Uma resolução do Conselho de Segurança da Organização das Nações Unidas que exigia o desarmamento de milícias libanesas não se aplica ao Hizbollah, ainda assim o grupo vai se desarmar, disse o novo primeiro-ministro libanês Najib Mikati na sexta-feira.
O desarmamento do Hizbollah, no entanto, "terá de ser feito no contexto da estrutura libanesa", disse Mikati a jornalistas de língua árabe após se reunir com o secretário-geral da ONU, Kofi Annan.
Quando indagado se o grupo vai se desarmar, o premiê respondeu: "Eles vão. Eu estou dizendo".
Mas "na nossa terminologia, o Hizbollah não é uma milícia.

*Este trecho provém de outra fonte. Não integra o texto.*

Lemma projection_weight_quantization_witness :
  ∃ (b : @InvertedResidual.t Demo.framework) pw,
    InvertedResidual.__init__ 16 16 1 (PInt 6) = Ok b
    ∧ LQuantConv2d pw ∈ InvertedResidual.conv b
    ∧ ∀ cb, LConvBlock cb ∈ InvertedResidual.conv b →
        QuantConv2d.weight_quantization (QuantConv2d.args (ConvBlock.conv cb))
        = QuantConv2d.weight_quantization (QuantConv2d.args pw).
Proof.
  destruct (InvertedResidual.__init__ (F := Demo.framework) 16 16 1 (PInt 6))
    as [b|e] eqn:E; [| by vm_compute in E].
  destruct (projection_weight_quantization 16 16 1 (PInt 6) b E)
    as (pw & Hin & Hall & _).
  exists b, pw. split; [reflexivity |]. split; [exact Hin |].
  exact Hall.
Defined.

(** ** The network assembler *)




(** C9.  [torch.nn] exports no name [module], so the class statement raises
    AttributeError and binds nothing; every later call
    [MobileNetV2(num_classes, width_mult, round_average_pool)] raises, no
    instance is ever made, and classification is out of reach. *)
Theorem MobileNetV2_never_constructed (torch_nn globals : gset string) :
  "module" ∉ torch_nn →
  "MobileNetV2" ∉ globals →
  MobileNetV2.class_statement torch_nn globals = Err (AttributeError "module")
  ∧ MobileNetV2.run_cell torch_nn globals = globals
  ∧ ∀ num_classes width_mult round_average_pool,
      MobileNetV2.construct torch_nn globals num_classes width_mult
        round_average_pool = Err (NameError "MobileNetV2")
      ∧ (∀ l, MobileNetV2.construct torch_nn globals num_classes width_mult
                round_average_pool ≠ Ok l)
      ∧ ∀ (X Y : Type) (input_batch : X),
          MobileNetV2.classify (Y := Y) torch_nn globals num_classes width_mult
            round_average_pool input_batch = Err (NameError "MobileNetV2").
Proof.
  intros Hnn Hg.
  assert (MobileNetV2.class_statement torch_nn globals
          = Err (AttributeError "module")) as Hcls.
  { unfold MobileNetV2.class_statement, MobileNetV2.module_getattr.
    by rewrite bool_decide_eq_false_2. }
  assert (MobileNetV2.run_cell torch_nn globals = globals) as Hrun.
  { unfold MobileNetV2.run_cell. by rewrite Hcls. }
  split; [exact Hcls |]. split; [exact Hrun |].
  intros nc wm rap.
  assert (MobileNetV2.construct torch_nn globals nc wm rap
          = Err (NameError "MobileNetV2")) as Hc.
  { unfold MobileNetV2.construct. rewrite Hrun.
    by rewrite bool_decide_eq_false_2. }
  split; [exact Hc |]. split.
  - intros l. rewrite Hc. discriminate.
  - intros X Y x. unfold MobileNetV2.classify. by rewrite Hc.
Qed.

Lemma MobileNetV2_never_constructed_witness :
  ("module" ∉ Demo.torch_nn)
  ∧ ("Module" ∈ Demo.torch_nn)
  ∧ MobileNetV2.class_statement Demo.torch_nn ∅ = Err (AttributeError "module")
  ∧ MobileNetV2.construct Demo.torch_nn ∅ 10 1 true
    = Err (NameError "MobileNetV2").
Proof.
  assert ("module" ∉ Demo.torch_nn) as Hnn by compute_done.
  assert ("MobileNetV2" ∉ (∅ : gset string)) as Hg by compute_done.
  destruct (MobileNetV2_never_constructed Demo.torch_nn ∅ Hnn Hg)
    as (Hcls & _ & Hc).
  split; [exact Hnn |]. split; [compute_done |]. split; [exact Hcls |].
  by destruct (Hc 10 1%float true).
Defined.

(** * Further properties of the notebook's code *)

(** ** Shapes through a constructed block *)

Section ShapeFacts.
Context {F : Framework}.

Lemma ConvBlock_channels_init ic oc k wb ab o (cb : ConvBlock.t) c :
  ConvBlock.__init__ ic oc k wb ab o = Ok cb →
  ConvBlock_channels cb c = if c =? ic then Some oc else None.
Proof.
  intros H. apply ConvBlock_init_Ok in H as (Hc & Hb & _).
  unfold ConvBlock_channels, conv_channels, bn_channels. rewrite Hc, Hb. cbn.
  destruct (c =? ic); cbn; [by rewrite Z.eqb_refl | reflexivity].
Qed.

Lemma ConvBlock_size_init ic oc k wb ab o (cb : ConvBlock.t) n :
  ConvBlock.__init__ ic oc k wb ab o = Ok cb →
  ConvBlock.output_size cb n
  = conv_output_size n k (ConvBlock.stride o)
      (ConvBlock.resolve_padding k (ConvBlock.padding o)).
Proof.
  intros H. apply ConvBlock_init_Ok in H as (Hc & _ & _).
  unfold ConvBlock.output_size. by rewrite Hc.
Qed.

Lemma hidden_dim_without_expansion inp er x h :
  py_ne_1 er = true ∨ (∃ k, er = PInt k) →
  py_mul inp er = Ok x → py_round x = Ok h →
  py_ne_1 er = false → h = inp.
Proof.
  intros [Hne | [k ->]] Hx Hh Hne'; [congruence |].
  cbn in Hne', Hx. apply negb_false_iff, Z.eqb_eq in Hne' as ->.
  injection Hx as <-. cbn in Hh. injection Hh as <-. lia.
Qed.

Lemma channels_through_init inp oup stride er (b : InvertedResidual.t) c :
  InvertedResidual.__init__ inp oup stride er = Ok b →
  py_ne_1 er = true ∨ (∃ k, er = PInt k) →
  channels_through (InvertedResidual.conv b) c
  = if c =? inp then Some oup else None.
Proof.
  intros H Her. apply init_Ok in H as [_ H].
  apply build_Ok in H
    as (x & h & ls & dw & pw & bn & Hx & Hh & Hls & Hdw & Hpw & Hbn & ->).
  apply expansion_Ok in Hls.
  apply new_QuantConv2d_Ok in Hpw as [Hpw _].
  apply new_BatchNorm2d_Ok in Hbn.
  assert (∀ c', channels_through
                  [LConvBlock dw; LQuantConv2d pw; LBatchNorm2d bn] c'
                = if c' =? h then Some oup else None) as Htail.
  { intros c'. cbn. rewrite (ConvBlock_channels_init _ _ _ _ _ _ _ c' Hdw).
    destruct (c' =? h); [| reflexivity]. cbn.
    unfold conv_channels, bn_channels. rewrite Hpw, Hbn. cbn.
    rewrite Z.eqb_refl. cbn. by rewrite Z.eqb_refl. }
  pose proof (hidden_dim_without_expansion inp er x h Her Hx Hh) as Hh'.
  cbn [InvertedResidual.conv].
  destruct (py_ne_1 er) eqn:Hne.
  - destruct Hls as (ex & Hex & ->).
    cbn [app].
    cbn [channels_through layer_channels].
    rewrite (ConvBlock_channels_init _ _ _ _ _ _ _ c Hex).
    destruct (c =? inp); [| reflexivity].
    change (channels_through [LConvBlock dw; LQuantConv2d pw; LBatchNorm2d bn] h
            = Some oup).
    by rewrite Htail, Z.eqb_refl.
  - subst ls. cbn [app]. rewrite (Hh' eq_refl) in Htail. apply Htail.
Qed.

Lemma depthwise_size (m stride : Z) :
  conv_output_size m 3 stride ((3 - 1) / 2) = (m - 1) / stride + 1.
Proof.
  unfold conv_output_size. change ((3 - 1) / 2) with 1.
  f_equal. f_equal. lia.
Qed.

Lemma size_through_init inp oup stride er (b : InvertedResidual.t) n :
  InvertedResidual.__init__ inp oup stride er = Ok b →
  size_through (InvertedResidual.conv b) n = (n - 1) / stride + 1.
Proof.
  intros H. apply init_Ok in H as [_ H].
  apply build_Ok in H
    as (x & h & ls & dw & pw & bn & _ & _ & Hls & Hdw & Hpw & _ & ->).
  apply expansion_Ok in Hls.
  apply new_QuantConv2d_Ok in Hpw as [Hpw _].
  assert (∀ m, size_through
                 [LConvBlock dw; LQuantConv2d pw; LBatchNorm2d bn] m
               = (m - 1) / stride + 1) as Htail.
  { intros m. cbn [size_through layer_size].
    rewrite (ConvBlock_size_init _ _ _ _ _ _ _ m Hdw), Hpw.
    cbn [InvertedResidual.depthwise_opts ConvBlock.stride ConvBlock.padding
         ConvBlock.resolve_padding InvertedResidual.projection_kwargs
         QuantConv2d.kernel_size QuantConv2d.stride QuantConv2d.padding].
    rewrite depthwise_size. unfold conv_output_size.
    rewrite Z.div_1_r. lia. }
  cbn [InvertedResidual.conv].
  destruct (py_ne_1 er).
  - destruct Hls as (ex & Hex & ->).
    cbn [app].
    change (size_through [LConvBlock dw; LQuantConv2d pw; LBatchNorm2d bn]
              (ConvBlock.output_size ex n) = (n - 1) / stride + 1).
    rewrite Htail, (ConvBlock_size_init _ _ _ _ _ _ _ n Hex).
    cbn [ConvBlock.defaults ConvBlock.stride ConvBlock.padding
         ConvBlock.resolve_padding].
    by rewrite same_size_odd.
  - subst ls. apply Htail.
Qed.
End ShapeFacts.
(** * Spotify_API.ipynb: the request batching routine [partition_dict]

    The notebook splits the keys of the [tracks] dictionary into batches for
    the audio-features endpoint (at most 100 ids per request):

<<
    import math
    def partition_dict(my_dict,increments):
        my_list = list(my_dict.keys())
        size = len(my_list)
        parts = math.ceil(size/increments)

        partitions = []
        for i in range(0,parts):
            partitions.append(my_list[i*increments:(100+(i*increments))])

        return partitions
>>

    [partition_dict] is the function on values: a dictionary is an
    insertion-ordered association list, Python integers are [Z], the true
    division [size/increments] is an exact rational and a raised exception is
    a constructor of [outcome].  [Float.partition_dict] is the same function
    with the quotient rounded to a double, as CPython computes it; the two
    agree for fewer than [2^53] keys and [increments] below [2^1075].
    [Heap.partition_dict] is the same code over a store of mutable objects,
    where lists are allocated, appended to and referred to by location; it is
    used to state what the call does to objects that existed before it.

    [Notebook] holds the cells around the function: the loops that fill
    [artist_ids], [album_ids], [tracks] and [track_features] from the replies
    of the Web API, and the cell that deletes reissued albums. *)

From Stdlib Require Import ZArith QArith Qround.
From stdpp Require Import base list gmap strings.

Local Open Scope Z_scope.

(** ** Python values and built-ins *)

(** The exceptions the modelled code can raise.  [ZeroDivisionError] comes
    from [size/increments]; [AttributeError] and [TypeError] arise only in the
    store model, when a location does not hold an object of the expected
    class. *)
Inductive exception :=
  | ZeroDivisionError
  | AttributeError
  | TypeError.

(** The result of evaluating a Python expression or call. *)
Inductive outcome (A : Type) :=
  | Return (a : A)
  | Raise (e : exception).
Arguments Return {A} a.
Arguments Raise {A} e.

(** An exception propagates through the rest of the computation. *)
Global Instance outcome_bind : MBind outcome := λ A B f m,
  match m with
  | Return a => f a
  | Raise e => Raise e
  end.

(** A [dict] keeps its items in insertion order and its keys are pairwise
    distinct. *)
Definition dict (K V : Type) := list (K * V).

Definition keys {K V} (my_dict : dict K V) : list K := my_dict.*1.

Definition wf_dict {K V} (my_dict : dict K V) : Prop := NoDup (keys my_dict).

(** [len] of a list, as a Python integer. *)
Definition len {A} (l : list A) : Z := Z.of_nat (length l).

(** [a / b] on integers is true division; dividing by zero raises.  The
    quotient is kept exact here.  CPython rounds it to a double:
    [Float.true_div] below is that quotient and [Float.partition_dict] the
    function with it, and [partition_dict_double] proves that the two
    functions return the same for every dictionary of fewer than [2^53] keys
    and every [increments] below [2^1075].  Outside that range they differ
    ([partition_dict_count_underflow], [true_div_rounds_up]). *)
Definition true_div (a b : Z) : outcome Q :=
  if decide (b = 0) then Raise ZeroDivisionError
  else Return (inject_Z a / inject_Z b)%Q.

(** [math.ceil]. *)
Definition math_ceil (q : Q) : Z := Qceiling q.

(** [range(start, stop)]: the integers [start, start+1, ..., stop-1], none
    when [stop <= start]. *)
Definition range (start stop : Z) : list Z :=
  (λ i, start + Z.of_nat i) <$> seq 0 (Z.to_nat (stop - start)).

(** Index adjustment of a slice bound (step 1): a negative bound counts from
    the end, and the result is clamped to [0 .. len]. *)
Definition adjust_index (i n : Z) : Z :=
  if decide (i < 0) then Z.max (i + n) 0 else Z.min i n.

(** [l[start:stop]]. *)
Definition get_slice {A} (l : list A) (start stop : Z) : list A :=
  let lo := adjust_index start (len l) in
  let hi := adjust_index stop (len l) in
  take (Z.to_nat (hi - lo)) (drop (Z.to_nat lo) l).

(** ** The function *)

Definition partition_dict {K V} (my_dict : dict K V) (increments : Z)
    : outcome (list (list K)) :=
  let my_list := keys my_dict in
  let size := len my_list in
  q ← true_div size increments;
  let parts := math_ceil q in
  let partitions := [] in
  Return (foldl
            (λ partitions i,
               partitions ++
                 [get_slice my_list (i * increments) (100 + i * increments)])
            partitions (range 0 parts)).

(** ** The partitioner of the specification

    Section 4.1 of the specification, word for word: a maximum batch size
    below 1 is rejected with [InvalidArgument]; otherwise there are
    [ceil(N / M)] partitions, and partition [k] holds the identifiers at
    positions [[k*M, min((k+1)*M, N))]. *)
Inductive spec_result (A : Type) :=
  | Partitions (ps : list (list A))
  | InvalidArgument.
Arguments Partitions {A} ps.
Arguments InvalidArgument {A}.

(** The identifiers at positions [[lo, hi)] of a collection. *)
Definition positions {A} (ids : list A) (lo hi : nat) : list A :=
  take (hi - lo) (drop lo ids).

(** [ceil(n / m)] for a natural [n] and a positive [m], on naturals. *)
Definition ceil_quot (n m : nat) : nat := ((n + m - 1) / m)%nat.

Definition spec_partition {A} (identifiers : list A) (max_batch_size : Z)
    : spec_result A :=
  if decide (max_batch_size < 1) then InvalidArgument
  else
    let N := length identifiers in
    let M := Z.to_nat max_batch_size in
    Partitions
      ((λ k, positions identifiers (k * M) (((k + 1) * M) `min` N))%nat
         <$> seq 0 (ceil_quot N M)).

(** ** The quotient as a double

    [size/increments] on two [int]s is computed by CPython as the double
    nearest to the exact quotient (ties to the even significand, gradual
    underflow), and raises [OverflowError] when that is too large for a
    double.  [Float.partition_dict] is the function with this quotient; it
    differs from [partition_dict] only in [true_div]. *)

Module Float.

Inductive exception :=
  | ZeroDivisionError
  | OverflowError.

Inductive outcome (A : Type) :=
  | Return (a : A)
  | Raise (e : exception).
Arguments Return {A} a.
Arguments Raise {A} e.

(** [n/d] rounded to the nearest integer, ties to the even one, for
    [0 <= n] and [0 < d]. *)
Definition round_half_even (n d : Z) : Z :=
  let k := n / d in
  match 2 * (n mod d) ?= d with
  | Lt => k
  | Gt => k + 1
  | Eq => if Z.even k then k else k + 1
  end.

(** The [e] with [2^e <= n/d < 2^(e+1)], for [0 < n] and [0 < d]. *)
Definition exponent (n d : Z) : Z :=
  if decide (d ≤ n) then Z.log2 (n / d)
  else - Z.log2_up ((d + n - 1) / n).

(** The double nearest to [n/d], for [0 < n] and [0 < d], as a pair
    [(m, u)] that stands for [m * 2^u]: 53 bits of significand from the
    leading bit, or from [2^-1022] in the subnormal range. *)
Definition nearest (n d : Z) : Z * Z :=
  let u := Z.max (exponent n d) (-1022) - 52 in
  (round_half_even (n * 2 ^ Z.max (- u) 0) (d * 2 ^ Z.max u 0), u).

Definition value (mu : Z * Z) : Q :=
  (mu.1 * 2 ^ Z.max mu.2 0) # Z.to_pos (2 ^ Z.max (- mu.2) 0).

(** [a / b]. *)
Definition true_div (a b : Z) : outcome Q :=
  if decide (b = 0) then Raise ZeroDivisionError
  else if decide (a = 0) then Return 0%Q
  else
    let x := value (nearest (Z.abs a) (Z.abs b)) in
    if Qle_bool (inject_Z (2 ^ 1024)) x then Raise OverflowError
    else Return (if decide (Z.sgn a = Z.sgn b) then x else Qopp x).

Definition partition_dict {K V} (my_dict : dict K V) (increments : Z)
    : outcome (list (list K)) :=
  let my_list := keys my_dict in
  let size := len my_list in
  match true_div size increments with
  | Raise e => Raise e
  | Return q =>
      let parts := math_ceil q in
      let partitions := [] in
      Return (foldl
                (λ partitions i,
                   partitions ++
                     [get_slice my_list
                        (i * increments) (100 + i * increments)])
                partitions (range 0 parts))
  end.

É um grupo de resistência, e nós acreditamos que há uma diferença entre resistência e milícia", disse Mikati à Reuters falando em inglês.
Quando questionado se a resolução não se aplica ao Hizbollah ele disse: "Em certa extensão", sem dar mais detalhes.
A resolução 1559 aprovada no Conselho de Segurança em setembro passado, também exigia que a Síria retirasse suas tropas e oficiais de inteligência do Líbano e que Beirute realizasse eleições nacionais sem a interferência externa.
Os representantes da ONU que supervisionam a implementação da 1559 afirmam que estão concentrados agora na realização de eleições previstas para o dia 29 de maio, depois que a Síria anunciou a retirada de todo seu efetivo militar e de inteligência do país.
Segundo esses representantes, o desarmamento das milícias não é uma prioridade no momento.
Annan não falou aos jornalistas após sua reunião com Mikati, mas um porta-voz disse que o secretário-geral "reiterou seu pedido pela completa implementação da resolução 1559".
A resolução afirma que as milícias que operam em solo libanês devem se desarmar para que o governo central possa exercer sua soberania em todo o país.